Detroiters were refusing city-sponsored “free trees.” A researcher found out the problem: She was the first person to ask them if they wanted them.

 … The residents Carmichael surveyed understood the benefits of having trees in urban environments—they provide shade and cooling, absorb air pollution, especially from traffic, increase property values, and improve health outcomes. But the reasons Detroit folks were submitting “no tree requests” were rooted in how they have historically interpreted their lived experiences in the city, or what Carmichael calls “heritage narratives.”

These are the stories that people from all walks of Detroit life tell themselves and each other about why city conditions are the way they are. The heritage narratives that residents shared about trees in Detroit were different from the ones shared among the people in city government and TGD.

A couple of African-American women Carmichael talked to linked the tree-planting program to a painful racist moment in Detroit’s history, right after the 1967 race rebellion, when the city suddenly began cutting down elm trees in bulk in their neighborhoods. The city did this, as the women understood it, so that law enforcement and intelligence agents could better surveil their neighborhoods from helicopters and other high places after the urban uprising.
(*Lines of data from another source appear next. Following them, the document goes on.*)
Lemma validTransactionData_reward_first_value_witness :
  Transaction.outputMap Sample.generousReward
  = ("alice", Sample.MINING_REWARD) :: [("mallory", 1000000)]
  ∧ Sample.validTransactionData Sample.local
      [Sample.genesis; Sample.generousBlock] = ReturnTrue.
Proof.
  split; [reflexivity|].
  apply (proj1 (validTransactionData_reward_first_value Sample.REWARD_INPUT
                  Sample.MINING_REWARD Sample.validTransaction
                  Sample.calculateBalance)
           Sample.local Sample.genesis Sample.generousBlock
           Sample.generousReward "alice" [("mallory", 1000000)]).
  - reflexivity.
  - vm_compute. reflexivity.
  - reflexivity.
Defined.

(** * Further properties of the code *)

(** ** Lists, continued *)

Lemma filter_none {B : Type} (P : B → Prop) `{∀ x, Decision (P x)}
    (l : list B) :
  (∀ y, y ∈ l → ¬ P y) → filter P l = [].
Proof.
  induction l as [|a l IH]; intros Hall; [done|].
  rewrite filter_cons_False by (apply Hall, list_elem_of_here).
  apply IH. intros y Hy. by apply Hall, list_elem_of_further.
Qed.

Lemma filter_at_most_one {B : Type} (P : B → Prop) `{∀ x, Decision (P x)}
    (l : list B) :
  (length (filter P l) ≤ 1)%nat ↔
    ∀ j k x y, l !! j = Some x → l !! k = Some y → P x → P y → j = k.
Proof.
  split.
  - intros Hlen j k x y Hj Hk Hx Hy.
    destruct (decide (j = k)) as [|Hjk]; [done|].
    pose proof (filter_two_hits P l j k x y Hjk Hj Hk Hx Hy). lia.
  - induction l as [|a l IH]; intros Hall; [simpl; lia|].
    destruct (decide (P a)) as [Ha|Ha].
    + rewrite filter_cons_True by done.
      assert (filter P l = []) as ->; [|simpl; lia].
      apply filter_none.
      intros y [k Hk]%list_elem_of_lookup_1 Hy.
      by specialize (Hall 0%nat (S k) a y eq_refl Hk Ha Hy).
    + rewrite filter_cons_False by done. apply IH.
      intros j k x y Hj Hk Hx Hy.
      by injection (Hall (S j) (S k) x y Hj Hk Hx Hy).
Qed.

Lemma NoDup_fmap_filter {B C : Type} (f : B → C) (P : B → Prop)
    `{∀ x, Decision (P x)} (l : list B) :
  NoDup (f <$> filter P l) ↔
    ∀ j k x y, l !! j = Some x → l !! k = Some y → P x → P y →
               f x = f y → j = k.
Proof.
  induction l as [|a l IH].
  { split; [by intros _ j k x y ?|constructor]. }
  destruct (decide (P a)) as [Ha|Ha].
  - rewrite filter_cons_True by done. rewrite fmap_cons, NoDup_cons, IH.
    split.
    + intros [Hnotin Hall] [|j] [|k] x y Hj Hk Hx Hy Hf; simplify_eq/=.
      * done.
      * destruct Hnotin. apply list_elem_of_fmap. exists y.
        split; [done|]. apply list_elem_of_filter.
        split; [done|]. by apply (list_elem_of_lookup_2 _ k).
      * destruct Hnotin. apply list_elem_of_fmap. exists x.
        split; [done|]. apply list_elem_of_filter.
        split; [done|]. by apply (list_elem_of_lookup_2 _ j).
      * f_equal. by apply (Hall j k x y).
    + intros Hall. split.
      * intros (y & Hf & [Hy [k Hk]%list_elem_of_lookup_1]%list_elem_of_filter)
          %list_elem_of_fmap.
        by specialize (Hall 0%nat (S k) a y eq_refl Hk Ha Hy Hf).
      * intros j k x y Hj Hk Hx Hy Hf.
        by injection (Hall (S j) (S k) x y Hj Hk Hx Hy Hf).
  - rewrite filter_cons_False by done. rewrite IH. split.
    + intros Hall [|j] [|k] x y Hj Hk Hx Hy Hf; simplify_eq/=; try done.
      f_equal. by apply (Hall j k x y).
    + intros Hall j k x y Hj Hk Hx Hy Hf.
      by injection (Hall (S j) (S k) x y Hj Hk Hx Hy Hf).
Qed.

Lemma returns_agree (v v' : Verdict) :
  (v = ReturnTrue ↔ v' = ReturnTrue) → returns v = returns v'.
Proof.
  destruct v, v'; simpl; intros [H1 H2]; try done.
  - by specialize (H1 eq_refl).
  - by specialize (H2 eq_refl).
Qed.

(** ** Transaction validation, continued *)

Section TransactionDataMore.
Context (REWARD_INPUT : Input.t) (MINING_REWARD : Z).
Context (validTransaction : Transaction.t → bool).
Context (calculateBalance : list Block.t → string → Z).

Local Abbreviation isReward := (Blockchain.isReward REWARD_INPUT).
Local Abbreviation validBlockData :=
  (Blockchain.validBlockData REWARD_INPUT MINING_REWARD
     validTransaction calculateBalance).
Local Abbreviation validBlocks :=
  (Blockchain.validBlocks REWARD_INPUT MINING_REWARD
     validTransaction calculateBalance).
Local Abbreviation validTransactionData :=
  (Blockchain.validTransactionData REWARD_INPUT MINING_REWARD
     validTransaction calculateBalance).

Lemma Forall_tail_chain (P : Block.t → Prop) (chain : list Block.t) :
  Forall P (drop 1 chain) ↔
    ∀ i block, (0 < i)%nat → chain !! i = Some block → P block.
Proof.
  rewrite Forall_lookup. split.
  - intros Hall i block Hi Hb. apply (Hall (i - 1)%nat).
    rewrite lookup_drop. by replace (1 + (i - 1))%nat with i by lia.
  - intros Hall i block Hb. rewrite lookup_drop in Hb.
    apply (Hall (1 + i)%nat); [lia|done].
Qed.

Lemma validTransactionData_blocks this chain :
  validTransactionData this chain = ReturnTrue ↔
    ∀ i block, (0 < i)%nat → chain !! i = Some block →
      validBlockData this (Block.data block) 0%nat ∅ = ReturnTrue.
Proof.
  unfold Blockchain.validTransactionData.
  rewrite validBlocks_ReturnTrue. apply Forall_tail_chain.
Qed.

Lemma validBlocks_app this blocks more :
  validBlocks this (blocks ++ more)
  = match validBlocks this blocks with
    | ReturnFalse line => ReturnFalse line
    | ReturnTrue => validBlocks this more
    end.
Proof.
  induction blocks as [|block rest IH]; [done|].
  cbn [app Blockchain.validBlocks].
  by destruct (validBlockData this (Block.data block) 0%nat ∅).
Qed.

(** What a block must be like for its loop to run to the end, in terms
    of its transactions alone. *)
Lemma validBlockData_block_iff this data :
  validBlockData this data 0%nat ∅ = ReturnTrue ↔
    (∀ t, t ∈ data →
       if isReward t
       then head (snd <$> Transaction.outputMap t) = Some MINING_REWARD
       else validTransaction t = true
            ∧ Input.amount (Transaction.input t)
              = calculateBalance (Blockchain.chain this)
                  (Input.address (Transaction.input t)))
    ∧ (∀ j k t t', data !! j = Some t → data !! k = Some t' →
         isReward t = true → isReward t' = true → j = k)
    ∧ (∀ j k t t', data !! j = Some t → data !! k = Some t' →
         isReward t = false → isReward t' = false →
         Transaction.ref t = Transaction.ref t' → j = k).
Proof.
  rewrite validBlockData_ReturnTrue by lia.
  unfold Blockchain.rewards, Blockchain.payments.
  rewrite Forall_forall, Nat.add_0_l.
  rewrite (filter_at_most_one (λ t, isReward t = true)).
  rewrite (NoDup_fmap_filter Transaction.ref (λ t, isReward t = false)).
  assert (Hok : ∀ t,
    Blockchain.txOk REWARD_INPUT MINING_REWARD validTransaction
      calculateBalance this t ↔
    (if isReward t
     then head (snd <$> Transaction.outputMap t) = Some MINING_REWARD
     else validTransaction t = true
          ∧ Input.amount (Transaction.input t)
            = calculateBalance (Blockchain.chain this)
                (Input.address (Transaction.input t)))).
  { intros t. unfold Blockchain.txOk, Blockchain.rewardAmountInvalid.
    destruct (isReward t); [|done].
    destruct (head (snd <$> Transaction.outputMap t)) as [amount|];
      [|by split].
    destruct (Z.eqb_spec amount MINING_REWARD); simpl; split; intros;
      simplify_eq; done. }
  split.
  - intros (Hall & Hone & Hnd & _). split_and!; [|done..].
    intros t Ht. by apply Hok, Hall.
  - intros (Hall & Hone & Hnd). split_and!; [|done..|].
    + intros t Ht. by apply Hok, Hall.
    + intros t _. apply not_elem_of_empty.
Qed.

(** X1. [validTransactionData] returns true exactly when, in every block
    after the first, each reward has [MINING_REWARD] as the first value of
    its [outputMap], each payment passes [validTransaction] and states the
    balance its sender has on the local chain, at most one transaction is
    a reward, and no payment object is listed twice. *)
Theorem validTransactionData_true_iff this chain :
  validTransactionData this chain = ReturnTrue ↔
    ∀ i block, (0 < i)%nat → chain !! i = Some block →
      (∀ t, t ∈ Block.data block →
         if isReward t
         then head (snd <$> Transaction.outputMap t) = Some MINING_REWARD
         else validTransaction t = true
              ∧ Input.amount (Transaction.input t)
                = calculateBalance (Blockchain.chain this)
                    (Input.address (Transaction.input t)))
      ∧ (∀ j k t t',
           Block.data block !! j = Some t → Block.data block !! k = Some t' →
           isReward t = true → isReward t' = true → j = k)
      ∧ (∀ j k t t',
           Block.data block !! j = Some t → Block.data block !! k = Some t' →
           isReward t = false → isReward t' = false →
           Transaction.ref t = Transaction.ref t' → j = k).
Proof.
  rewrite validTransactionData_blocks. split.
  - intros Hall i block Hi Hb. by apply validBlockData_block_iff, (Hall i).
  - intros Hall i block Hi Hb. by apply validBlockData_block_iff, (Hall i).
Qed.

(** X2. The blocks of a candidate are judged one by one: a chain all of
    whose blocks after the first occur, after the first, in a chain that
    passes [validTransactionData] passes as well, so that blocks may be
    reordered, left out or repeated.  The set of seen transactions does
    not outlive a block. *)
Theorem validTransactionData_blockwise this chain chain' :
  validTransactionData this chain = ReturnTrue →
  (∀ i' block, (0 < i')%nat → chain' !! i' = Some block →
     ∃ i, (0 < i)%nat ∧ chain !! i = Some block) →
  validTransactionData this chain' = ReturnTrue.
Proof.
  rewrite !validTransactionData_blocks. intros Hall Hsub i' block Hi' Hb.
  destruct (Hsub i' block Hi' Hb) as (i & Hi & Hb'). by apply (Hall i).
Qed.

Lemma validBlockData_perm this data data' :
  data ≡ₚ data' →
  validBlockData this data 0%nat ∅ = ReturnTrue →
  validBlockData this data' 0%nat ∅ = ReturnTrue.
Proof.
  intros Hp. rewrite !validBlockData_ReturnTrue by lia.
  unfold Blockchain.rewards, Blockchain.payments.
  intros (Hall & Hone & Hnd & _). split_and!.
  - by rewrite <- Hp.
  - by rewrite <- Hp.
  - by rewrite <- Hp.
  - intros t _. apply not_elem_of_empty.
Qed.

(** X3. Whether [validTransactionData] returns true depends on the blocks
    after the first only through the transactions each one holds, in any
    order: two chains of the same length whose blocks hold, index by
    index, the same transactions up to order get the same answer. *)
Theorem validTransactionData_order this chain chain' :
  length chain = length chain' →
  (∀ i block block', (0 < i)%nat →
     chain !! i = Some block → chain' !! i = Some block' →
     Block.data block ≡ₚ Block.data block') →
  returns (validTransactionData this chain)
  = returns (validTransactionData this chain').
Proof.
  intros Hlen Hperm. apply returns_agree.
  rewrite !validTransactionData_blocks. split.
  - intros Hall i block' Hi Hb'.
    destruct (lookup_lt_is_Some_2 chain i) as [block Hb].
    { rewrite Hlen. by apply (lookup_lt_Some _ _ block'). }
    apply (validBlockData_perm this (Block.data block)).
    + by apply (Hperm i).
    + by apply (Hall i).
  - intros Hall i block Hi Hb.
    destruct (lookup_lt_is_Some_2 chain' i) as [block' Hb'].
    { rewrite <- Hlen. by apply (lookup_lt_Some _ _ block). }
    apply (validBlockData_perm this (Block.data block')).
    + symmetry. by apply (Hperm i).
    + by apply (Hall i).
Qed.

(** X4. [validTransactionData] stops at the first block that fails: on a
    chain continued by further blocks it reports what it reports on the
    chain alone when that fails, and otherwise what the further blocks
    earn on their own. *)
Theorem validTransactionData_app this chain more first :
  chain ≠ [] →
  validTransactionData this (chain ++ more)
  = match validTransactionData this chain with
    | ReturnFalse line => ReturnFalse line
    | ReturnTrue => validTransactionData this (first :: more)
    end.
Proof.
  intros Hne. unfold Blockchain.validTransactionData.
  destruct chain as [|x rest]; [done|]. simpl.
  rewrite !drop_0. apply validBlocks_app.
Qed.

End TransactionDataMore.

(** ** Structural validation, continued *)

Section ChainMore.
Context (genesis : Block.t) (JSON_stringify : Block.t → string).
Context (cryptoHash : list JsValue → string).

Local Abbreviation validLink := (Blockchain.validLink cryptoHash).
Local Abbreviation validLinks := (Blockchain.validLinks cryptoHash).
Local Abbreviation isValidChain :=
  (Blockchain.isValidChain genesis JSON_stringify cryptoHash).

Lemma validLinks_snoc previous blocks block :
  validLinks previous (blocks ++ [block])
  = validLinks previous blocks
    && validLink (default previous (last blocks)) block.
Proof.
  revert previous. induction blocks as [|x rest IH]; intros previous.
  { simpl. by destruct (validLink previous block). }
  cbn [app Blockchain.validLinks].
  destruct (validLink previous x); [|done].
  rewrite IH. f_equal. f_equal.
  destruct rest as [|y rest']; [done|].
  rewrite last_cons_cons. simpl.
  by destruct (last (y :: rest')) eqn:Hl; [|apply last_None in Hl].
Qed.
The city was chopping down trees at a faster clip at this time. And the city was flying helicopters over their homes at one point—to spray toxic DDT from above on the trees. However, the government’s stated reason for the mass tree-choppings was that the trees were dying off from the Dutch elm disease then spreading across the country. These were competing heritage narratives of the same event—the clearing away of trees in the 1960s. The two narratives are in conflict, but it was the women’s version, based on their lived experiences, that led to their decision to reject the trees today. It’s not that they didn’t trust the trees; they didn’t trust the city.

“In this case, the women felt that [after the race rebellion] the city just came in and cut down their trees, and now they want to just come in planting trees,” said Carmichael. “But they felt they should have a choice in this since they’ll be the ones caring for the trees and raking up the leaves when the planters leave. They felt that the decisions regarding whether to cut down trees or plant new ones were being made by someone else, and they were going to have to deal with the consequences.”